Double imposition et conventions fiscales
Le RAIF peut accéder aux conventions fiscales internationales dans certains cas, même si, en général, il n’en bénéficie pas de manière automatique. Il convient donc d’analyser chaque projet avec attention pour optimiser la structuration fiscale.
Structuration en compartiments sous le régime RAIF
La structuration en compartiments du RAIF offre une modularité exceptionnelle. Chaque compartiment possède une politique d’investissement, des investisseurs et des actifs distincts. Les passifs et actifs de chaque compartiment restent légalement séparés, limitant les risques de contamination inter-compartiments.

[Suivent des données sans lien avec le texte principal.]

(** What a stop or an error in the middle of a call leaves: [n] bytes of a write, all
    but [n] of the files below a directory. A call that is not listed happens entirely
    or not at all. *)
Definition part {R : Type} (c : call R) (n : nat) (fs : Files) : Files :=
  match c with
  | WriteFile p c => <[p := take n c]> fs
  | AppendFile p c | WriteCount p c => <[p := default [] (fs !! p) ++ take n c]> fs
  | RemoveDirAll dir => foldr delete fs (take n (files_under dir fs))
  | _ => fs
  end.

(** The reply when a call fails after [n] bytes. *)
Definition failure {R : Type} (c : call R) (n : nat) (what : string) : R :=
  match c in call R return R with
  | WriteCount _ _ => (n, Err (OtherIo what))
  | Rename _ _ | RemoveFile _ | ReadFile _ | FileLen _ | OpenFile _ | WriteFile _ _
  | AppendFile _ _ | CreateNew _ _ | OpenTruncate _ | SetLen _ _ | SyncFile _ | SyncLen _
  | TryClone _ | FlushFile _ | FsyncDir _ | CreateDirAll _ | ReadDir _ | ReadSubdirs _ | RemoveDirAll _ | ReadTick =>
      Err (OtherIo what)
  end.

(** A call under the next entry of the script. *)
Definition perform {R : Type} (c : call R) (w : World) : World * outcome R :=
  match script w with
  | Fails what :: s => (mkWorld (files w) s, Ret (failure c 0 what))
  | Short n what :: s => (mkWorld (part c n (files w)) s, Ret (failure c n what))
  | Stop :: s => (mkWorld (files w) s, Halted)
  | Torn n :: s => (mkWorld (part c n (files w)) s, Halted)
  | Fine :: s => let '(fs, r) := effect c (files w) in (mkWorld fs s, Ret r)
  | [] => let '(fs, r) := effect c (files w) in (mkWorld fs [], Ret r)
  end.

(** ** Computations *)

Inductive io : Type -> Type :=
| Done {A : Type} (a : A) : io A
| Raise {A : Type} (e : Error) : io A
| Call {R : Type} (c : call R) : io R
| Bind {A B : Type} (m : io A) (k : A -> io B) : io B
| Catch {A : Type} (m : io A) : io (result Error A).

Fixpoint exec {A : Type} (m : io A) : World -> World * outcome A :=
  match m in io A return World -> World * outcome A with
  | Done a => fun w => (w, Ret a)
  | Raise e => fun w => (w, Throw e)
  | Call c => perform c
  | Bind m k => fun w =>
      match exec m w with
      | (w', Ret a) => exec (k a) w'
      | (w', Throw e) => (w', Throw e)
      | (w', Halted) => (w', Halted)
      end
  | Catch m => fun w =>
      match exec m w with
      | (w', Ret a) => (w', Ret (Ok a))
      | (w', Throw e) => (w', Ret (Err e))
      | (w', Halted) => (w', Halted)
      end
  end.
Coercion exec : io >-> Funclass.

#[export] Instance io_ret : MRet io := @Done.
#[export] Instance io_bind : MBind io := fun A B f m => Bind m f.
Arguments io_bind : simpl never.

Definition throw {A : Type} (e : Error) : io A := Raise e.

(** An error as a value. *)
Definition attempt {A : Type} (m : io A) : io (result Error A) := Catch m.

(** A result as a computation. *)
Definition lift {A : Type} (r : result Error A) : io A :=
  match r with
  | Ok a => mret a
  | Err e => throw e
  end.

(** The [?] operator on an I/O result: [From<io::Error> for Error]. *)
Definition try {A : Type} (m : io (result IoError A)) : io A :=
  r ← m;
  match r with
  | Ok a => mret a
  | Err e => throw (Io e)
  end.

(** [for x in l { f(x)?; }]. *)
Fixpoint io_each {A : Type} (f : A -> io unit) (l : list A) : io unit :=
  match l with
  | [] => mret tt
  | x :: l' => f x ;; io_each f l'
  end.

Definition rename (from to : path) : io (result IoError unit) := Call (Rename from to).
Definition remove_file (p : path) : io (result IoError unit) := Call (RemoveFile p).
Definition read_file (p : path) : io (result IoError bytes) := Call (ReadFile p).
Definition file_len (p : path) : io (result IoError Z) := Call (FileLen p).
Definition write_file (p : path) (c : bytes) : io (result IoError unit) := Call (WriteFile p c).
Definition append_file (p : path) (c : bytes) : io (result IoError unit) := Call (AppendFile p c).
Definition create_new (p : path) (c : bytes) : io (result IoError unit) := Call (CreateNew p c).
Definition set_len (p : path) (n : Z) : io (result IoError unit) := Call (SetLen p n).
Definition sync (p : path) : io (result IoError unit) := Call (SyncFile p).
Definition fsync_dir (dir : path) : io (result IoError unit) := Call (FsyncDir dir).
Definition create_dir_all (dir : path) : io (result IoError unit) := Call (CreateDirAll dir).
Definition read_dir (dir : path) : io (result IoError (list bytes)) := Call (ReadDir dir).
Definition read_subdirs (dir : path) : io (result IoError (list bytes)) := Call (ReadSubdirs dir).
Definition remove_dir_all (dir : path) : io (result IoError unit) := Call (RemoveDirAll dir).

Arguments rename : simpl never.
Arguments remove_file : simpl never.
Arguments read_file : simpl never.
Arguments file_len : simpl never.
Arguments write_file : simpl never.
Arguments append_file : simpl never.
Arguments create_new : simpl never.
Arguments set_len : simpl never.
Arguments sync : simpl never.
Arguments fsync_dir : simpl never.
Arguments create_dir_all : simpl never.
Arguments read_dir : simpl never.
Arguments read_subdirs : simpl never.
Arguments remove_dir_all : simpl never.

(** A call that happens entirely or not at all. *)
Class Whole {A : Type} (c : call (result IoError A)) : Prop := {
  whole_part : forall n fs, part c n fs = fs;
  whole_failure : forall n what, failure c n what = Err (OtherIo what)
}.
#[export] Hint Extern 0 (Whole _) => split; reflexivity : typeclass_instances.

(** A call without effect on the files. *)
Class Idle (c : call (result IoError unit)) : Prop := {
  idle_whole :: Whole c;
  idle_effect : forall fs, effect c fs = (fs, Ok tt)
}.
#[export] Hint Extern 0 (Idle _) => split; [split; reflexivity|reflexivity] : typeclass_instances.

(** ** Lemmas *)

Lemma name_in_Some dir p name : name_in dir p = Some name <-> p = dir ++ [name].
Proof.
  unfold name_in. split.
  - destruct (reverse p) as [|n rdir] eqn:E; [done|].
    destruct (decide _) as [->|]; [|done]. intros. res_inv.
    apply (f_equal reverse) in E. rewrite reverse_involutive in E. rewrite E.
    by rewrite reverse_cons, reverse_involutive.
  - intros ->. rewrite reverse_snoc. by rewrite decide_True.
Qed.

Lemma app_one_inj {A : Type} (d : list A) x y : d ++ [x] = d ++ [y] <-> x = y.
Proof. split; [|by intros ->]. intros E. by apply app_inv_head in E as [= ->]. Qed.

Lemma elem_of_names fs dir name :
  name ∈ names_of fs dir <-> is_Some (fs !! (dir ++ [name])).
Proof.
  unfold names_of. rewrite elem_of_sort, list_elem_of_omap. split.
  - intros (p & Hp & Hn). apply name_in_Some in Hn as ->.
    apply list_elem_of_fmap in Hp as ([p c] & -> & Hp). apply elem_of_map_to_list in Hp. eauto.
  - intros [c Hc]. exists (dir ++ [name]). split; [|by apply name_in_Some].
    apply list_elem_of_fmap. exists (dir ++ [name], c). split; [done|].
    by apply elem_of_map_to_list.
Qed.

Lemma omap_NoDup {A B : Type} (f : A -> option B) (l : list A) :
  (forall x y b, f x = Some b -> f y = Some b -> x = y) -> NoDup l -> NoDup (omap f l).
Proof.
  intros Hf. induction 1 as [|x l Hx Hl IH]; [constructor|]. cbn.
  destruct (f x) as [b|] eqn:E; [|done]. constructor; [|done].
  rewrite list_elem_of_omap. intros (y & Hy & Ey). by rewrite (Hf x y b E Ey) in Hx.
Qed.

Lemma NoDup_names fs dir : NoDup (names_of fs dir).
Proof.
  unfold names_of. rewrite sort_perm. apply omap_NoDup; [|apply NoDup_fst_map_to_list].
  intros x y b. rewrite !name_in_Some. by intros -> ->.
Qed.

Lemma elem_of_files_under dir fs p : p ∈ files_under dir fs <-> under dir p = true /\ is_Some (fs !! p).
Proof.
  unfold files_under. rewrite elem_of_sort, list_elem_of_filter, list_elem_of_fmap. apply and_iff_compat_l. split.
  - intros ([q c] & -> & Hq%elem_of_map_to_list). cbn. eauto.
  - intros [c Hc]. exists (p, c). split; [done|]. by apply elem_of_map_to_list.
Qed.

Lemma subdir_in_Some dir p d : subdir_in dir p = Some d <-> exists x rest, p = dir ++ d :: x :: rest.
Proof.
  unfold subdir_in, under. case_bool_decide as E; split.
  - destruct (drop (length dir) p) as [|d' [|x rest]] eqn:Ed; [done|done|]. intros [= <-].
    exists x, rest. by rewrite <-(take_drop (length dir) p), E, Ed at 1.
  - intros (x & rest & ->). by rewrite drop_app_length.
  - done.
  - intros (x & rest & ->). by rewrite take_app_length in E.
Qed.

Lemma elem_of_subdirs fs dir d :
  d ∈ subdirs_of fs dir <-> exists x rest, is_Some (fs !! (dir ++ d :: x :: rest)).
Proof.
  unfold subdirs_of. rewrite elem_of_sort, elem_of_remove_dups, list_elem_of_omap. split.
  - intros (p & Hp & (x & rest & ->)%subdir_in_Some). exists x, rest.
    apply list_elem_of_fmap in Hp as ([q c] & -> & Hq%elem_of_map_to_list). eauto.
  - intros (x & rest & [c Hc]). exists (dir ++ d :: x :: rest). split; [|apply subdir_in_Some; eauto].
    apply list_elem_of_fmap. exists (dir ++ d :: x :: rest, c). split; [done|]. by apply elem_of_map_to_list.
Qed.

Lemma NoDup_subdirs fs dir : NoDup (subdirs_of fs dir).
Proof. unfold subdirs_of. rewrite sort_perm. apply NoDup_remove_dups. Qed.

(** ** Execution *)

Lemma exec_bind {A B : Type} (m : io A) (k : A -> io B) w :
  exec (m ≫= k) w =
    match exec m w with
    | (w', Ret a) => exec (k a) w'
    | (w', Throw e) => (w', Throw e)
    | (w', Halted) => (w', Halted)
    end.
Proof. done. Qed.

Lemma exec_attempt {A : Type} (m : io A) w :
  exec (attempt m) w =
    match exec m w with
    | (w', Ret a) => (w', Ret (Ok a))
    | (w', Throw e) => (w', Ret (Err e))
    | (w', Halted) => (w', Halted)
    end.
Proof. done. Qed.

Lemma exec_ret {A : Type} (a : A) w : exec (mret a) w = (w, Ret a).
Proof. done. Qed.

Lemma exec_throw {A : Type} e w : exec (@throw A e) w = (w, Throw e).
Proof. done. Qed.

(** Without faults no computation stops by itself. *)
Lemma exec_steady {A : Type} (m : io A) w :
  script w = [] -> script (m w).1 = [] /\ (m w).2 <> Halted.
Proof.
  revert w. induction m as [A a|A e|R c|A B m IH k IHk|A m IH]; intros w Hw; cbn; [done|done| | |].
  - unfold perform. rewrite Hw. by destruct (effect c (files w)).
  - destruct (IH w Hw) as [Hs Hn]. destruct (m w) as [w' [a| |]]; cbn in *; [by apply IHk|done|done].
  - destruct (IH w Hw) as [Hs Hn]. by destruct (m w) as [w' [a| |]].
Qed.

(** ** Runs without faults, and invariants of every run *)

(** [m] run without faults takes [fs] to [fs'] with result [r]. *)
Definition runs {A : Type} (m : io A) (fs : Files) (fs' : Files) (r : outcome A) : Prop :=
  m (mkWorld fs []) = (mkWorld fs' [], r).

Lemma runs_ret {A : Type} (a : A) fs : runs (mret a) fs fs (Ret a).
Proof. done. Qed.

Lemma runs_bind {A B : Type} (m : io A) (k : A -> io B) fs fs1 fs2 a r :
  runs m fs fs1 (Ret a) -> runs (k a) fs1 fs2 r -> runs (m ≫= k) fs fs2 r.
Proof. unfold runs, mbind, io_bind. cbn [exec]. by intros -> ->. Qed.

Lemma runs_call {R : Type} (c : call R) fs : runs (Call c) fs (effect c fs).1 (Ret (effect c fs).2).
Proof. unfold runs. cbn. unfold perform. cbn. by destruct (effect c fs). Qed.

Lemma runs_call_eq {R : Type} (c : call R) fs fs' r :
  effect c fs = (fs', r) -> runs (Call c) fs fs' (Ret r).
Proof. intros E. pose proof (runs_call c fs) as Hr. by rewrite E in Hr. Qed.

Lemma runs_rename from to c fs :
  fs !! from = Some c -> runs (rename from to) fs (<[to := c]> (delete from fs)) (Ret (Ok tt)).
Proof. intros E. apply runs_call_eq. cbn [effect]. by rewrite E. Qed.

Avantages de la multi-stratégie
Les promoteurs créent plusieurs stratégies sous un même RAIF, optimisant les coûts et la gouvernance. Par exemple, un RAIF peut loger un compartiment immobilier, un autre private equity, et un troisième dédié à la dette.
Gestion et gouvernance
L’AIFM assure la supervision globale du RAIF et de ses compartiments. Chaque compartiment peut désigner ses propres délégataires ou conseils spécialisés pour la gestion des investissements.
Création d’un RAIF : exigences, délais et désignation de l’AIFM
La création d’un RAIF s’effectue en quelques étapes structurées. Tout d’abord, le promoteur choisit la forme juridique : société d’investissement à capital variable (SICAV), société en commandite spéciale (SCSp), société anonyme ou Sàrl. Ensuite, il rédige les statuts, désigne un dépositaire agréé et nomme l’AIFM autorisé.
- Statuts : Ils fixent les règles de fonctionnement, la politique d’investissement, la gouvernance et le régime des compartiments.
- AIFM : Le gestionnaire doit disposer d’un agrément CSSF et d’une expérience dans la gestion de fonds alternatifs.
- Dépositaire : Banque ou professionnel autorisé qui assure la garde des actifs et le contrôle de la conformité.
Délais de création
En pratique, un RAIF devient opérationnel dès la signature des statuts et l’enregistrement au RCS. Les délais sont considérablement réduits par rapport à un SIF ou un SICAR. Généralement, la mise en place complète s’effectue en 2 à 6 semaines, selon la complexité.
Prérequis réglementaires
Le RAIF doit limiter l’accès à des investisseurs avertis et respecter le seuil minimum de souscription. Il doit également publier un prospectus détaillant ses stratégies, risques et politiques internes.
Points de vigilance
Les promoteurs doivent anticiper la sélection de l’AIFM, la rédaction du prospectus, et l’organisation de la gouvernance interne. Le choix du dépositaire nécessite une attention particulière pour garantir la conformité à la Loi du 23 juillet 2016.